Das Narendra Nath, Lakhotia Siddharth, Verma Ashish
Department of CTVS, Institute of Medical Sciences, BHU, Varanasi, India.
Department of Radio Diagnosis and Imaging, Institute of Medical Sciences, BHU, Varanasi, India.
Indian J Thorac Cardiovasc Surg. 2021 Mar;37(2):164-174. doi: 10.1007/s12055-020-01053-5. Epub 2020 Oct 15.

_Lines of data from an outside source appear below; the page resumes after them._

(** * Direct inference manager of scl-machine

    A shallow embedding of
    [scl/cxx/inferenceModule/manager/DirectInferenceManager.cpp]:
    the forward-chaining control loop [applyInference], the rule queue
    builder, the target check and the satisfiability bookkeeping.

    The knowledge base (sc-memory) is a finite map from addresses to typed
    nodes and arcs.  The components the manager only calls (template
    manager, template searcher, logical expression evaluator, solution
    generator, iterator utilities) are an interface, [Collaborators]; the
    manager is written once over any implementation of it.  Every call the
    manager makes on a collaborator, and every log line it writes, is
    recorded in order in the manager's [trace]. *)

From stdpp Require Import gmap strings list fin_maps pretty.

Abbreviation ScAddr := N (only parsing).

(** ** sc-memory: element types *)

Module ScType.

Inductive Kind := KNode | KLink | KEdgeUCommon | KEdgeDCommon | KEdgeAccess.
Inductive Constancy := KConst | KVar.
Inductive Polarity := KPos | KNeg | KFuz.
Inductive Permanence := KPerm | KTemp.

#[global] Instance Kind_eq_dec : EqDecision Kind.
Proof. solve_decision. Defined.
#[global] Instance Constancy_eq_dec : EqDecision Constancy.
Proof. solve_decision. Defined.
#[global] Instance Polarity_eq_dec : EqDecision Polarity.
Proof. solve_decision. Defined.
#[global] Instance Permanence_eq_dec : EqDecision Permanence.
Proof. solve_decision. Defined.

(** An sc-type is a set of flags.  [ScType] is declared by sc-memory,
    outside this repository: a type is kept here as the flags it
    carries, an absent flag being [None]. *)
Record t := Make {
  kind : option Kind;
  constancy : option Constancy;
  polarity : option Polarity;
  permanence : option Permanence }.

#[global] Instance t_eq_dec : EqDecision t.
Proof. solve_decision. Defined.

Definition Node : t := Make (Some KNode) None None None.
Definition EdgeDCommon : t := Make (Some KEdgeDCommon) None None None.
Definition EdgeDCommonConst : t := Make (Some KEdgeDCommon) (Some KConst) None None.
Definition EdgeAccess : t := Make (Some KEdgeAccess) None None None.
Definition EdgeAccessConstPosPerm : t :=
  Make (Some KEdgeAccess) (Some KConst) (Some KPos) (Some KPerm).
Definition EdgeAccessConstPosTemp : t :=
  Make (Some KEdgeAccess) (Some KConst) (Some KPos) (Some KTemp).
Definition EdgeAccessConstNegTemp : t :=
  Make (Some KEdgeAccess) (Some KConst) (Some KNeg) (Some KTemp).

Definition flagIn {A} `{EqDecision A} (pat ty : option A) : bool :=
  match pat with
  | None => true
  | Some f => bool_decide (ty = Some f)
  end.

(** An iterator position of type [pat] accepts an element of type [ty]
    when [ty] carries every flag of [pat]. *)
Definition matches (pat ty : t) : bool :=
  flagIn (kind pat) (kind ty) && flagIn (constancy pat) (constancy ty)
  && flagIn (polarity pat) (polarity ty) && flagIn (permanence pat) (permanence ty).

End ScType.

(** ** sc-memory: the knowledge base *)

Inductive ScElement :=
| ScNode (ty : ScType.t)
| ScEdge (ty : ScType.t) (src tgt : ScAddr).

#[global] Instance ScElement_eq_dec : EqDecision ScElement.
Proof. solve_decision. Defined.

Abbreviation ScStore := (gmap N ScElement) (only parsing).

Module ScMemory.

(** [ScAddr::IsValid]: the empty address is the only invalid one. *)
Definition EmptyAddr : ScAddr := 0%N.
Definition IsValid (a : ScAddr) : bool := negb (a =? 0)%N.

Definition elType (x : ScElement) : ScType.t :=
  match x with ScNode ty => ty | ScEdge ty _ _ => ty end.

Definition endpoints (x : ScElement) : list ScAddr :=
  match x with ScNode _ => [] | ScEdge _ s t => [s; t] end.

Definition IsElement (kb : ScStore) (a : ScAddr) : bool :=
  bool_decide (is_Some (kb !! a)).

(** Addresses in use: those of the elements and those their arcs name. *)
Definition usedAddrs (kb : ScStore) : gset N :=
  dom kb ∪ list_to_set (map_to_list kb ≫= λ kv, endpoints kv.2).

Definition freshAddr (kb : ScStore) : ScAddr :=
  fresh ({[ EmptyAddr ]} ∪ usedAddrs kb).

Definition CreateNode (ty : ScType.t) (kb : ScStore) : ScAddr * ScStore :=
  let a := freshAddr kb in (a, <[a := ScNode ty]> kb).

(** [CreateEdge type begin end]: an arc needs both ends in the base;
    without them nothing is created and the empty address comes back. *)
Definition CreateEdge (ty : ScType.t) (src tgt : ScAddr) (kb : ScStore)
  : ScAddr * ScStore :=
  if IsElement kb src && IsElement kb tgt
  then let a := freshAddr kb in (a, <[a := ScEdge ty src tgt]> kb)
  else (EmptyAddr, kb).

(** Arcs that lost an end go with it. *)
Definition attached (kb : ScStore) (kv : N * ScElement) : Prop :=
  Forall (λ e, is_Some (kb !! e)) (endpoints kv.2).

#[global] Instance attached_dec kb kv : Decision (attached kb kv).
Proof. unfold attached. apply _. Defined.

Definition prune (kb : ScStore) : ScStore := filter (attached kb) kb.

Fixpoint pruneAll (n : nat) (kb : ScStore) : ScStore :=
  match n with
  | O => kb
  | S n' => pruneAll n' (prune kb)
  end.

(** [EraseElement]: the element and, transitively, every arc that
    starts or ends at an erased element. *)
Definition EraseElement (a : ScAddr) (kb : ScStore) : ScStore :=
  pruneAll (size kb) (delete a kb).

(** Arcs of a type accepted by [pat] going from [src] to [tgt]. *)
Definition isArc (pat : ScType.t) (src tgt : ScAddr) (x : ScElement) : bool :=
  match x with
  | ScEdge ty s t => ScType.matches pat ty && bool_decide (s = src) && bool_decide (t = tgt)
  | ScNode _ => false
  end.

Definition arcsBetween (kb : ScStore) (pat : ScType.t) (src tgt : ScAddr)
  : list ScAddr :=
  omap (λ kv, if isArc pat src tgt kv.2 then Some kv.1 else None) (map_to_list kb).

(** [Iterator3(src, arcType, targetType)], fixed-assign-assign: the
    triples (src, arc, target) in the base. *)
Definition Iterator3 (kb : ScStore) (src : ScAddr) (arcPat tgtPat : ScType.t)
  : list (ScAddr * ScAddr * ScAddr) :=
  omap (λ kv,
    match kv.2 with
    | ScEdge ty s t =>
        if ScType.matches arcPat ty && bool_decide (s = src)
           && from_option (λ x, ScType.matches tgtPat (elType x)) false (kb !! t)
        then Some (src, kv.1, t) else None
    | ScNode _ => None
    end) (map_to_list kb).

(** [Iterator5(a, arcType, c, attrArcType, rel)],
    fixed-assign-fixed-assign-fixed: the arcs [e1] from [a] to [c] and the
    arcs [e3] from [rel] to [e1]; [Get(1)] is [e1], [Get(3)] is [e3]. *)
Definition Iterator5 (kb : ScStore) (a : ScAddr) (arcPat : ScType.t)
    (c : ScAddr) (attrPat : ScType.t) (rel : ScAddr)
  : list (ScAddr * ScAddr * ScAddr * ScAddr * ScAddr) :=
  e1 ← arcsBetween kb arcPat a c;
  e3 ← arcsBetween kb attrPat rel e1;
  [(a, e1, c, e3, rel)].

Definition Get1 (r : ScAddr * ScAddr * ScAddr * ScAddr * ScAddr) : ScAddr :=
  let '(_, e1, _, _, _) := r in e1.
Definition Get3 (r : ScAddr * ScAddr * ScAddr * ScAddr * ScAddr) : ScAddr :=
  let '(_, _, _, e3, _) := r in e3.
Definition Get2of3 (r : ScAddr * ScAddr * ScAddr) : ScAddr := r.2.

End ScMemory.

(** ** The collaborators of the manager *)

Inductive LogLevel := Warning | Error.

(** A C++ exception, as far as [applyInference] tells exceptions apart:
    whether it is a [std::runtime_error] (or of a class derived from it),
    which the handler at lines 66-70 catches, and its [what()]. *)
Record Exception := {
  isRuntimeError : bool;
  what : string }.

(** What the manager calls and does not define.  The template searcher
    and the template manager read the base; the logical expression
    evaluator and the solution generator may write to it.
    [getNextFromSet] walks the chain of rule sets; of the calls made
    inside the [try] block of [applyInference] it is the one taken to
    throw, an exception of any class. *)
Class Collaborators := {
  ScTemplateParams : Type;
  ScTemplate : Type;
  ScTemplateSearchResultItem : Type;
  TemplateSearcher : Type;
  (* TemplateSearcher *)
  addParam : ScAddr → TemplateSearcher → TemplateSearcher;
  setInputStructure : ScAddr → TemplateSearcher → TemplateSearcher;
  searchTemplate :
    ScStore → TemplateSearcher → ScAddr → ScTemplateParams →
    list ScTemplateSearchResultItem;
  (* TemplateManager *)
  createTemplateParams : ScStore → ScAddr → list ScAddr → list ScTemplateParams;
  (* SolutionTreeGenerator *)
  createSolution : bool → ScStore → ScAddr * ScStore;
  (* LogicExpression: build(keyScElement)->compute(), given the searcher,
     the argument list and the output structure *)
  logicExpression :
    ScAddr → ScAddr → list ScAddr → ScStore * TemplateSearcher →
    bool * list ScAddr * (ScStore * TemplateSearcher);
  (* utils::IteratorUtils *)
  getAllWithType : ScStore → ScAddr → ScType.t → list ScAddr;
  getAnyByOutRelation : ScStore → ScAddr → ScAddr → ScAddr;
  getNextFromSet : ScStore → ScAddr → ScAddr → Exception + ScAddr;
  (* ScMemoryContext helpers *)
  HelperGetSystemIdtf : ScStore → ScAddr → string;
  HelperBuildTemplate : ScStore → ScAddr → option ScTemplateParams → ScTemplate;
  HelperSearchTemplate : ScStore → ScTemplate → bool;
  HelperGenTemplate : ScTemplate → ScTemplateParams → ScStore → bool * ScStore;
  (* InferenceKeynodes, CoreKeynodes *)
  rrel_main_key_sc_element : ScAddr;
  nrel_satisfiable_formula : ScAddr;
  rrel_1 : ScAddr;
  knowledge_base_IMS : ScAddr }.

(** Modelled from the spec: [ContainersUtils::addToQueue] is not under
    src/; the elements of the vector are appended back onto the queue, in
    order. *)
Definition addToQueue {A} (elements : list A) (queue : list A) : list A :=
  queue ++ elements.

(** ** State passing

    A member function is a function of the object's state that gives its
    result and the state afterwards. *)

Definition State (S A : Type) : Type := S → A * S.

Definition ret {S A} (a : A) : State S A := λ s, (a, s).
Definition bind {S A B} (c : State S A) (k : A → State S B) : State S B :=
  λ s, let r := c s in k r.1 r.2.
Definition effect {S} (f : S → S) : State S unit := λ s, (tt, f s).
Definition ask {S A} (f : S → A) : State S A := λ s, (f s, s).

Notation "'do' x <- c ; k" := (bind c (λ x, k))
  (at level 10, x name, c at level 100, k at level 200).
Notation "c ;; k" := (bind c (λ _, k))
  (at level 100, k at level 200, right associativity).

Section Manager.
Context `{Env : Collaborators}.
Lemma Zdigits2_ge_pow2 (m d : Z) : 0 <= d → 2 ^ d <= m → d + 1 <= Zdigits2 m.
Proof.
  intros Hd H.
  assert (0 < m) by (pose proof (Z.pow_pos_nonneg 2 d); lia).
  rewrite Zdigits2_log2 by lia.
  assert (d <= Z.log2 m) by (apply Z.log2_le_pow2; lia). lia.
Qed.

Lemma Zdigits2_mul_pow2 (m n : Z) :
  0 < m → 0 <= n → Zdigits2 (m * 2 ^ n) = Zdigits2 m + n.
Proof.
  intros Hm Hn.
  assert (0 < 2 ^ n) by (apply Z.pow_pos_nonneg; lia).
  rewrite !Zdigits2_log2 by nia.
  rewrite Z.log2_mul_pow2 by lia. lia.
Qed.

Lemma Zdigits2_div_pow2 (m n : Z) :
  0 <= n → 2 ^ n <= m → Zdigits2 (m / 2 ^ n) = Zdigits2 m - n.
Proof.
  intros Hn Hm.
  assert (0 < 2 ^ n) by (apply Z.pow_pos_nonneg; lia).
  assert (0 < m / 2 ^ n) by (apply Z.div_str_pos; lia).
  rewrite !Zdigits2_log2 by lia.
  rewrite <- Z.shiftr_div_pow2 by lia.
  rewrite Z.log2_shiftr by lia.
  assert (n <= Z.log2 m) by (apply Z.log2_le_pow2; lia). lia.
Qed.

(** Shifting right *)
Lemma iter_pos_iter {A} (f : A → A) (p : positive) (x : A) :
  SpecFloat.iter_pos f p x = Pos.iter f x p.
Proof.
  revert x. induction p as [p IH|p IH|]; intros x; simpl.
  - rewrite !IH. by rewrite <- !Pos.iter_swap.
  - by rewrite !IH.
  - done.
Qed.

Lemma shr_1_m (r : shr_record) : 0 <= shr_m r → shr_m (shr_1 r) = shr_m r / 2.
Proof.
  destruct r as [m b s]. simpl. intros Hm.
  destruct m as [|[p|p|]|p]; cbn [shr_m]; try lia; try done.
  - rewrite Pos2Z.inj_xI. 
    replace (2 * Z.pos p + 1) with (Z.pos p * 2 + 1) by lia.
    rewrite Z.div_add_l by lia. rewrite Z.div_small; lia.
  - rewrite Pos2Z.inj_xO. rewrite Z.mul_comm, Z.div_mul by lia. done.
Qed.

Lemma shr_iter_m (p : positive) (r : shr_record) :
  0 <= shr_m r → shr_m (SpecFloat.iter_pos shr_1 p r) = shr_m r / 2 ^ Zpos p.
Proof.
  intros Hm. rewrite iter_pos_iter.
  induction p as [|p IH] using Pos.peano_ind.
  - simpl. rewrite shr_1_m by done. done.
  - rewrite Pos.iter_succ. 
    assert (0 <= shr_m (Pos.iter shr_1 r p)).
    { rewrite IH. apply Z.div_pos; [done|]. apply Z.pow_pos_nonneg; lia. }
    rewrite shr_1_m by done. rewrite IH.
    rewrite Pos2Z.inj_succ, Z.pow_succ_r by lia.
    assert (0 < 2 ^ Z.pos p) by (apply Z.pow_pos_nonneg; lia).
    rewrite Z.div_div by lia.
    f_equal. lia.
Qed.

Lemma shr_record_of_loc_m m l : shr_m (shr_record_of_loc m l) = m.
Proof. by destruct l as [|[]]. Qed.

Empyema thoracis is a very common disease. The surgical outcome of empyema patients depends upon various factors. To the best of our knowledge, there is no study in literature describing the surgical outcome of patients in relation to the contrast-enhanced computerized tomography (CECT) thorax morphometric findings. In this study, we examined the surgical outcome of empyema thoracis patients in relation to both clinical and radiological findings.
It is a prospective hospital-based study conducted between October 2016 and August 2018. A total of 30 patients, who underwent decortication during the study period, were included. They were divided into three performance groups (excellent performance, average performance and poor performance groups) according to the outcome. The surgical outcome was correlated with the pre-operative clinical, radiological, intra-operative and post-operative parameters.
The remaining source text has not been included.